(Records drawn from a dataset)
(* ===== verification/ExampleClient.v ===== *)
(** * The example client (test/client.cpp)

    A [TcpClient] with a channel: when the connection is there it makes a call
    on the channel and, when the answer arrives, quits.  The example refers to
    generated names ([evrpc], [EkvCmd_Stub]) that differ from those of
    test/rpc.proto; the messages and the stub are parameters here.  A stub
    forwards a call to the [CallMethod] of its channel. *)

From S2P Require Import Prelude Endian ConnQueue External World Codec ProtoWire RpcPb RpcPbParse RpcChannel ChannelLemmas.
From S2P Require Import RpcCalls Delivery RpcDemo TcpClient ClientProps.
Import TcpClient.

(** What the example uses of its generated messages: new ones, the addition of
    a site with a key and a value, and the descriptor of [Put]; and the code of
    a closure over [RpcClient::solved]. *)
Class EvrpcOps {UO : UserOps} := {
  PutRequest_new : UMsg;
  add_site : bytes → bytes → UMsg → UMsg;
  PutResult_new : UMsg;
  Put_method : MethodDescriptor;
  solved_code : ptr → UserCode
}.

(** The member [channel_], and the state of all channels. *)
Record RpcClient {UO : UserOps} := mkRpcClient { channel_ : option ptr; client_rpc : RpcState UO }.
Arguments RpcClient UO : clear implicits.

Inductive client_callback :=
  | OnConnection
  | OnMessage (chan : ptr).

#[export] Instance rpc_host_client (UO : UserOps) (K : Type) : RpcHost UO (TcpClient K (RpcClient UO)).
Proof.
  refine {| rpc_of e := client_rpc (app e); set_rpc s e := set_app (mkRpcClient UO (channel_ (app e)) s) e |};
    intros; try done; by destruct e as [? ? ? ? ? ? ? ? []].
Defined.

Section RpcClient.
Context {EB : EvbufferOps} {ZL : ZlibOps} {WO : WireOps} {PO : ParseOps} {UO : UserOps} {EO : EvrpcOps}.
Abbreviation client := (TcpClient client_callback (RpcClient UO)).
Context {UC : UserClosures client} {US : UserServices client}.
Context (host : endian) (fuel : nat).
Abbreviation MW := (M (World EB client)).

Definition get_channel : MW ptr := c ← gets (λ w, channel_ (app (w_ext w))); expect NullDeref c.

(** [stub_.Put(NULL, &request, result, done)] *)
Definition Put (request : UMsg) (result done : option ptr) : MW unit :=
  chan ← get_channel; CallMethod host chan Put_method request result done.

Definition onConnection (conn : option ptr) : MW unit :=
  chan ← get_channel;
  _ ← setConnection chan conn;
  let request := add_site (bytes_of_string "key test 1") (bytes_of_string "value test 1") PutRequest_new in
  result ← on_rpc (new_message PutResult_new);
  done ← on_rpc (NewCallback (UserClosure (solved_code result)));
  Put request (Some result) (Some done).

Definition solved (resp : ptr) : MW unit :=
  _ ← on_rpc (message_at (Some resp));
  quit.

#[export] Instance client_callbacks : Callbacks client_callback (RpcClient UO) := {
  call k c := match k with
    | OnConnection => onConnection (Some c)
    | OnMessage chan => RpcChannel.onMessage host fuel chan (Some c)
    end;
  call_event _ _ _ := mret tt
}.

(** No call yet, no channel. *)
Definition no_calls : RpcState UO := mkRpc 0 1 ∅ ∅ ∅ ∅.

Definition RpcClient_init (ip0 : string) (port0 self : Z) (base_ok : bool) : MW unit :=
  _ ← TcpClient_init ip0 port0 (mkRpcClient UO NULL no_calls) self base_ok;
  chan ← RpcChannel_init_default;
  _ ← on_ext (modify (λ e, set_app (mkRpcClient UO (Some chan) (client_rpc (app e))) e));
  _ ← on_ext (modify (setConnectionCallback (Some OnConnection)));
  on_ext (modify (setReadCallback (Some (OnMessage chan)))).

Definition connect (env : start_env) : MW unit := startRun host env.

(** The members, the last one first; only [channel_] owns the channel. *)
Definition RpcClient_destroy (fuel : nat) : MW unit :=
  chan ← get_channel;
  _ ← RpcChannel_destroy chan;
  TcpClient_destroy fuel.
End RpcClient.

(** ** What becomes of it *)

Section example.
Context {EB : EvbufferOps} {ZL : ZlibOps} {WO : WireOps} {PO : ParseOps} {UO : UserOps} {EO : EvrpcOps}.
Abbreviation client := (TcpClient client_callback (RpcClient UO)).
Context {UC : UserClosures client} {US : UserServices client}.
Context (host : endian) (fuel : nat).
#[local] Instance callbacks : Callbacks client_callback (RpcClient UO) := client_callbacks host fuel.
Implicit Types (w : World EB client) (b : ptr).

(** The channel of the example has no connection. *)
Definition unconnected w : Prop :=
  channel_ (app (w_ext w)) = Some 1%positive ∧
  client_rpc (app (w_ext w)) = mkRpc 0 2 ∅ ∅ {[ 1%positive := mkChannel None ∅ NULL ]} ∅.

Lemma RpcClient_init_run w ip0 port0 self :
  heap_wf (w_heap w) → w_bevs w = ∅ →
  ∃ w', RpcClient_init ip0 port0 self true w = Ok (tt, w') ∧ client_ok Fresh w' ∧ unconnected w' ∧
    connect_cb (w_ext w') = Some OnConnection ∧ ip (w_ext w') = ip0.
Proof using.
  intros Hwf Hbv.
  destruct (TcpClient_init_run w ip0 port0 (mkRpcClient UO NULL no_calls) self Hwf Hbv) as (w1 & H1 & Hok & Ha & Hip).
  destruct w1 as [h bb m ts [r wr n e p i c pr a]]. simpl in Ha, Hip. subst a i. eexists. split; [|split_and!].
  - unfold RpcClient_init. mrun H1. reflexivity.
  - destruct Hok as [Ho Hb Ht]. by split.
  - done.
  - done.
  - done.
Qed.

(** The call of the connection callback reads the connection of the channel. *)
Lemma onConnection_faults w c : unconnected w → onConnection host c w = Fault Uninit.
Proof using.
  intros [Hch Hrpc]. destruct w as [h bb m ts [r wr n e p i cn pr [ch s]]]. simpl in Hch, Hrpc. subst ch s.
  unfold onConnection. do 2 (erewrite bind_run by reflexivity).
  do 2 (erewrite bind_run by reflexivity). cbn beta. unfold Put.
  erewrite bind_run by reflexivity. unfold CallMethod.
  do 4 (erewrite bind_run by reflexivity). by apply bind_fault.
Qed.

Lemma unconnected_ext w w' : app (w_ext w') = app (w_ext w) → unconnected w → unconnected w'.
Proof using. unfold unconnected. by intros ->. Qed.

(** The destructor: the channel has no calls to free. *)
Lemma RpcClient_destroy_gone w b n :
  client_ok (Gone b) w → unconnected w → RpcClient_destroy n w = Fault DoubleFree.
Proof using.
  intros Hok [Hch Hrpc].
  destruct w as [h bb m ts [r wr nc e p i cn pr [ch s]]]. simpl in Hch, Hrpc. subst ch s.
  unfold RpcClient_destroy. erewrite bind_run by reflexivity. erewrite bind_run by reflexivity.
  apply destroy_faults, (quit_gone b). destruct Hok as [Ho Hb Ht]. by split.
Qed.

(** C25: the example client fails whatever happens on its connection: when the
    connection is there, its connection callback makes a call on a channel
    whose connection [setConnection] has not set; when it cannot be had, now or
    later, the bufferevent is freed by the client and again by its destructor. *)
Theorem example_client_fails w0 ip0 port0 self env :
  heap_wf (w_heap w0) → w_bevs w0 = ∅ →
  env_bufferevent env = true → address_ok env ip0 →
  ∃ w1 w2, RpcClient_init ip0 port0 self true w0 = Ok (tt, w1) ∧ connect host env w1 = Ok (tt, w2) ∧
    if env_connect env then
      ∃ b, is_Some (w_bevs w2 !! b) ∧ ∀ ev sock,
        if is_connected ev then handle (EEvent b ev sock) w2 = Fault Uninit
        else ∃ w3, handle (EEvent b ev sock) w2 = Ok (tt, w3) ∧
               ∀ n, RpcClient_destroy n w3 = Fault DoubleFree
    else ∀ n, RpcClient_destroy n w2 = Fault DoubleFree.
Proof using.
  intros Hwf Hbv Henv Hip.
  destruct (RpcClient_init_run w0 ip0 port0 self Hwf Hbv) as (w1 & H1 & Hok1 & Hu1 & Hcb & Hip1).
  rewrite <- Hip1 in Hip. destruct (address_found env w1 Hip) as [addr Haddr].
  destruct (startRun_run host w1 env addr Hok1 Henv Haddr) as (b & w2 & H2 & Hok2 & Ha & _ & Hn & _).
  assert (Hu2 : unconnected w2) by (by apply (unconnected_ext w1)).
  exists w1, w2. split; [exact H1|]. split; [exact H2|].
  destruct (env_connect env); [|intros n; by apply (RpcClient_destroy_gone _ b)].
  exists b. split; [by apply live_bev|]. intros ev sock. destruct (is_connected ev) eqn:Hev.
  - destruct (connected_run b w2 ev sock Hok2 Hev) as (o & w3 & Hrun & _ & Hx & _).
    rewrite Hrun, Hn, Hcb. apply onConnection_faults, (unconnected_ext w2); [by rewrite Hx|done].
  - destruct (event_ready b w2 Input evbuffer_new Hok2) as (Hd & _).
    destruct (free_live b w2 Hok2) as [Hf Hok3]. exists (set_bevs ∅ w2). split.
    + cbn [handle]. mrun Hd. unfold bufferEventCb. rewrite Hev.
      mrun (client_of_run b w2 Hok2). erewrite bind_run; [exact Hf|]. by destruct (event_cb (w_ext w2)).
    + intros n. apply (RpcClient_destroy_gone _ b); [exact Hok3|by apply (unconnected_ext w2)].
Qed.
End example.

(** ** A concrete run *)

Module example_demo.
Import echo.
#[local] Existing Instances chunked.ops rfc1950.zlib base128.wire demo_message.parse_ops echo.user.

#[export] Instance evrpc : EvrpcOps := {
  PutRequest_new := ([] : @UMsg user);
  add_site k v m := ((m : bytes) ++ k ++ v : @UMsg user);
  PutResult_new := ([] : @UMsg user);
  Put_method := twice_method;
  solved_code r := (r : @UserCode user)
}.
Abbreviation client_state := (TcpClient client_callback (RpcClient user)).
#[export] Instance client_closures : UserClosures client_state := { run_user r := solved (r : positive) }.
#[export] Instance client_services : UserServices client_state := { service_CallMethod _ _ _ _ _ := mret tt }.

Definition nothing : World chunked.ops client_state :=
  mkWorld (mkHeap 1 ∅) 1 ∅ [] (mkClient None None None None 0 "" 1 None (mkRpcClient user NULL no_calls)).
Definition localhost (ok : bool) : start_env := mkStartEnv (λ _, Some 16777343) true ok.

Lemma nothing_wf : heap_wf (w_heap nothing).
Proof. intros p [c Hc]. simpl in Hc. by rewrite lookup_empty in Hc. Qed.

Lemma example_client_fails_witness :
  (∃ w1 w2 b, RpcClient_init "127.0.0.1" 8009 7 true nothing = Ok (tt, w1) ∧
     connect LittleEndian (localhost true) w1 = Ok (tt, w2) ∧
     handle (CB := client_callbacks LittleEndian 9) (EEvent b BEV_EVENT_CONNECTED 5) w2 = Fault Uninit) ∧
  ∃ w1 w2, RpcClient_init "127.0.0.1" 8009 7 true nothing = Ok (tt, w1) ∧
     connect LittleEndian (localhost false) w1 = Ok (tt, w2) ∧ RpcClient_destroy 2 w2 = Fault DoubleFree.
Proof.
  split.
  - destruct (example_client_fails LittleEndian 9 nothing "127.0.0.1" 8009 7 (localhost true)) as (w1 & w2 & H1 & H2 & b & _ & H);
      [apply nothing_wf|done|done|by right|].
    exists w1, w2, b. split_and!; [exact H1|exact H2|exact (H BEV_EVENT_CONNECTED 5)].
  - destruct (example_client_fails LittleEndian 9 nothing "127.0.0.1" 8009 7 (localhost false)) as (w1 & w2 & H1 & H2 & H);
      [apply nothing_wf|done|done|by right|].
    exists w1, w2. split_and!; [exact H1|exact H2|exact (H 2%nat)].
Defined.
End example_demo.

=== Task to carry out ===
If a line of the entries above holds the word "OnMessage", count it; report only how many such lines there are.

=== Final answer ===
3